Problem statement ::
Repeat the records below exactly, beginning at the first line and finishing with the line that contains "length, [<], and".

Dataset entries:
┏━━

(** * Gesture controller of the christmas-tree scene

    A shallow embedding of [src/components/GestureController.tsx]: the
    per-frame body of [predictWebcam] (centroid, two-finger test, the two
    frame counters and the mode switch), the scheduling of the next frame,
    and the cleanup of the mounting effect.

    The file holds two versions of the component.  The first reads the mode
    through [modeRef], the second reads the [currentMode] prop captured by
    the closure.  They are embedded separately ([predictFrame] and
    [predictFrame_v2]). *)

From Stdlib Require Import List Arith Bool Lia ZArith QArith Permutation.
From Stdlib Require Import Floats.PrimFloat Numbers.Cyclic.Int63.Uint63.
From Stdlib Require String.
Import String.StringSyntax.
Delimit Scope string_scope with string.
Import ListNotations.
Close Scope Q_scope.
Open Scope nat_scope.

(** ** Numbers

    The arithmetic the component performs on coordinates is [+], [/] by a
    length, [<], and the literals [0] and [0.5].  The embedding is written
    once over this interface; [float_Number] below is the instance the
    program runs on (a JavaScript number is an IEEE 754 binary64). *)

Class Number (num : Type) := {
  add : num -> num -> num;
  div : num -> num -> num;
  ltb : num -> num -> bool;
  of_nat : nat -> num;
  zero : num;
  half : num
}.

#[export] Instance float_Number : Number float := {
  add := PrimFloat.add;
  div := PrimFloat.div;
  ltb := PrimFloat.ltb;
  of_nat := fun n => PrimFloat.of_uint63 (Uint63.of_Z (Z.of_nat n));
  zero := 0%float;
  half := 0.5%float
}.

(** Exact rational arithmetic, used to separate what holds of the formula
    from what holds of its rounded evaluation. *)
#[export] Instance Q_Number : Number Q := {
  add := Qplus;
  div := Qdiv;
  ltb := fun a b => match Qcompare a b with Lt => true | _ => false end;
  of_nat := fun n => inject_Z (Z.of_nat n);
  zero := 0%Q;
  half := (1 # 2)%Q
}.

(** ** Data *)

(** [TreeMode] of [../types]: the two values the component compares with. *)
Inductive TreeMode : Type := FORMED | CHAOS.

Definition TreeMode_eqb (a b : TreeMode) : bool :=
  match a, b with
  | FORMED, FORMED | CHAOS, CHAOS => true
  | _, _ => false
  end.

(** The raw signal of one frame; the source does not name it, it is the
    branch taken at [if (results.landmarks ...)] and [if (indexOpen &&
    middleOpen)]. *)
Inductive RawSignal : Type := OPEN | CLOSED | UNDETERMINED.

(** The three texts passed to [setGestureStatus] inside [predictWebcam]. *)
Inductive Status : Type := StatusChaos | StatusFormed | StatusNoHand.

Inductive LogLine : Type := SwitchingToChaos | SwitchingToFormed.

(** What [landmarker.detectForVideo] did: it threw, or it returned
    [results.landmarks] (a missing and an empty array take the same branch
    and are both [[]] here). *)
Inductive Detection (A : Type) : Type :=
| Throws
| Landmarks (hands : list (list A)).
Arguments Throws {A}.
Arguments Landmarks {A} hands.

(** [openFrames.current] and [closedFrames.current].  They are JavaScript
    numbers that only ever take the values 0, 1, 2, ...; [nat] is exact for
    them below 2^53. *)
Record Counters : Type := mkCounters { openFrames : nat; closedFrames : nat }.

Definition CONFIDENCE_THRESHOLD : nat := 5.

Section Pipeline.

Context {num : Type} `{Number num}.

(** A normalized landmark: [landmark.x], [landmark.y]. *)
Record Landmark : Type := mkLandmark { x : num; y : num }.

(** The observable actions of one call, in program order. *)
Inductive Effect : Type :=
| clearRect
| setHandDetected (b : bool)
| drawHand (landmarks : list Landmark)
| onHandPosition (px py : num) (detected : bool)
| onModeChange (m : TreeMode)
| setGestureStatus (s : Status)
| consoleLog (l : LogLine)
| consoleError
| setTimeout (ms : nat).

(** [let centerX = 0; let centerY = 0; for (...) { centerX += landmark.x;
    centerY += landmark.y }]. *)
Definition accumulate (landmarks : list Landmark) : num * num :=
  fold_left (fun c landmark => (add (fst c) (x landmark), add (snd c) (y landmark)))
            landmarks (zero, zero).

(** [centerX /= landmarks.length; centerY /= landmarks.length]. *)
Definition center (landmarks : list Landmark) : num * num :=
  let c := accumulate landmarks in
  (div (fst c) (of_nat (length landmarks)), div (snd c) (of_nat (length landmarks))).

(** [if (onHandPosition) onHandPosition(...)]: the prop is optional. *)
Definition callHandPosition (hasHandPosition : bool) (px py : num) (detected : bool)
  : list Effect :=
  if hasHandPosition then [onHandPosition px py detected] else [].

(** [indexTip.y < indexPIP.y] and [middleTip.y < middlePIP.y].  Reading [.y]
    of an index past the end of the array is a TypeError: [None]. *)
Definition fingers (landmarks : list Landmark) : option (bool * bool) :=
  match nth_error landmarks 8, nth_error landmarks 6,
        nth_error landmarks 12, nth_error landmarks 10 with
  | Some indexTip, Some indexPIP, Some middleTip, Some middlePIP =>
      Some (ltb (y indexTip) (y indexPIP), ltb (y middleTip) (y middlePIP))
  | _, _, _, _ => None
  end.

(** The [catch] block. *)
Definition catchBlock : list Effect := [consoleError; clearRect].

(** *** First version: the mode is read from [modeRef.current] *)

(** The [if (indexOpen && middleOpen) { ... } else { ... }] statement. *)
Definition countFrames (modeRef : TreeMode) (c : Counters) (indexOpen middleOpen : bool)
  : Counters * list Effect :=
  if indexOpen && middleOpen then
    let c1 := mkCounters (S (openFrames c)) 0 in
    if (CONFIDENCE_THRESHOLD <? openFrames c1) && TreeMode_eqb modeRef FORMED then
      (mkCounters 0 (closedFrames c1),
       [onModeChange CHAOS; setGestureStatus StatusChaos; consoleLog SwitchingToChaos])
    else (c1, [])
  else
    let c1 := mkCounters 0 (S (closedFrames c)) in
    if (CONFIDENCE_THRESHOLD <? closedFrames c1) && TreeMode_eqb modeRef CHAOS then
      (mkCounters (openFrames c1) 0,
       [onModeChange FORMED; setGestureStatus StatusFormed; consoleLog SwitchingToFormed])
    else (c1, []).

(** The body of [predictWebcam] once the video, the landmarker and the
    canvas are there: clear the canvas, [try] the detection and what follows
    it, [catch], and schedule the next call after 60 ms.  A throw keeps the
    writes made before it: the counters are refs. *)
Definition predictFrame (modeRef : TreeMode) (hasHandPosition : bool)
           (c : Counters) (results : Detection Landmark) : Counters * list Effect :=
  let '(c', tried) :=
    match results with
    | Throws => (c, catchBlock)
    | Landmarks [] =>
        (mkCounters 0 0,
         [setHandDetected false] ++ callHandPosition hasHandPosition half half false
           ++ [setGestureStatus StatusNoHand; clearRect])
    | Landmarks ((landmarks :: _) as hands) =>
        let '(centerX, centerY) := center landmarks in
        let shown := [setHandDetected true] ++ map drawHand hands
                       ++ callHandPosition hasHandPosition centerX centerY true in
        match fingers landmarks with
        | None => (c, shown ++ catchBlock)
        | Some (indexOpen, middleOpen) =>
            let '(c1, switched) := countFrames modeRef c indexOpen middleOpen in
            (c1, shown ++ switched)
        end
    end in
  (c', [clearRect] ++ tried ++ [setTimeout 60]).

(** *** Second version: the mode is the [currentMode] prop of the closure *)

Definition countFrames_v2 (currentMode : TreeMode) (c : Counters)
           (indexOpen middleOpen : bool) : Counters * list Effect :=
  if indexOpen && middleOpen then
    let c1 := mkCounters (S (openFrames c)) 0 in
    if (CONFIDENCE_THRESHOLD <? openFrames c1) && TreeMode_eqb currentMode FORMED then
      (mkCounters 0 (closedFrames c1),
       [onModeChange CHAOS; setGestureStatus StatusChaos; consoleLog SwitchingToChaos])
    else (c1, [])
  else
    let c1 := mkCounters 0 (S (closedFrames c)) in
    if (CONFIDENCE_THRESHOLD <? closedFrames c1) && TreeMode_eqb currentMode CHAOS then
      (mkCounters (openFrames c1) 0,
       [onModeChange FORMED; setGestureStatus StatusFormed; consoleLog SwitchingToFormed])
    else (c1, []).

Definition predictFrame_v2 (currentMode : TreeMode) (hasHandPosition : bool)
           (c : Counters) (results : Detection Landmark) : Counters * list Effect :=
  let '(c', tried) :=
    match results with
    | Throws => (c, [consoleError; clearRect])
    | Landmarks [] =>
        (mkCounters 0 0,
         [setHandDetected false] ++ callHandPosition hasHandPosition half half false
           ++ [setGestureStatus StatusNoHand; clearRect])
    | Landmarks ((landmarks :: _) as hands) =>
        let '(centerX, centerY) := center landmarks in
        let shown := [setHandDetected true] ++ map drawHand hands
                       ++ callHandPosition hasHandPosition centerX centerY true in
        match fingers landmarks with
        | None => (c, shown ++ [consoleError; clearRect])
        | Some (indexOpen, middleOpen) =>
            let '(c1, switched) := countFrames_v2 currentMode c indexOpen middleOpen in
            (c1, shown ++ switched)
        end
    end in
  (c', [clearRect] ++ tried ++ [setTimeout 60]).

┗━━

Task result ::
(** * Gesture controller of the christmas-tree scene

    A shallow embedding of [src/components/GestureController.tsx]: the
    per-frame body of [predictWebcam] (centroid, two-finger test, the two
    frame counters and the mode switch), the scheduling of the next frame,
    and the cleanup of the mounting effect.

    The file holds two versions of the component.  The first reads the mode
    through [modeRef], the second reads the [currentMode] prop captured by
    the closure.  They are embedded separately ([predictFrame] and
    [predictFrame_v2]). *)

From Stdlib Require Import List Arith Bool Lia ZArith QArith Permutation.
From Stdlib Require Import Floats.PrimFloat Numbers.Cyclic.Int63.Uint63.
From Stdlib Require String.
Import String.StringSyntax.
Delimit Scope string_scope with string.
Import ListNotations.
Close Scope Q_scope.
Open Scope nat_scope.

(** ** Numbers

    The arithmetic the component performs on coordinates is [+], [/] by a
    length, [<], and the literals [0] and [0.5].  The embedding is written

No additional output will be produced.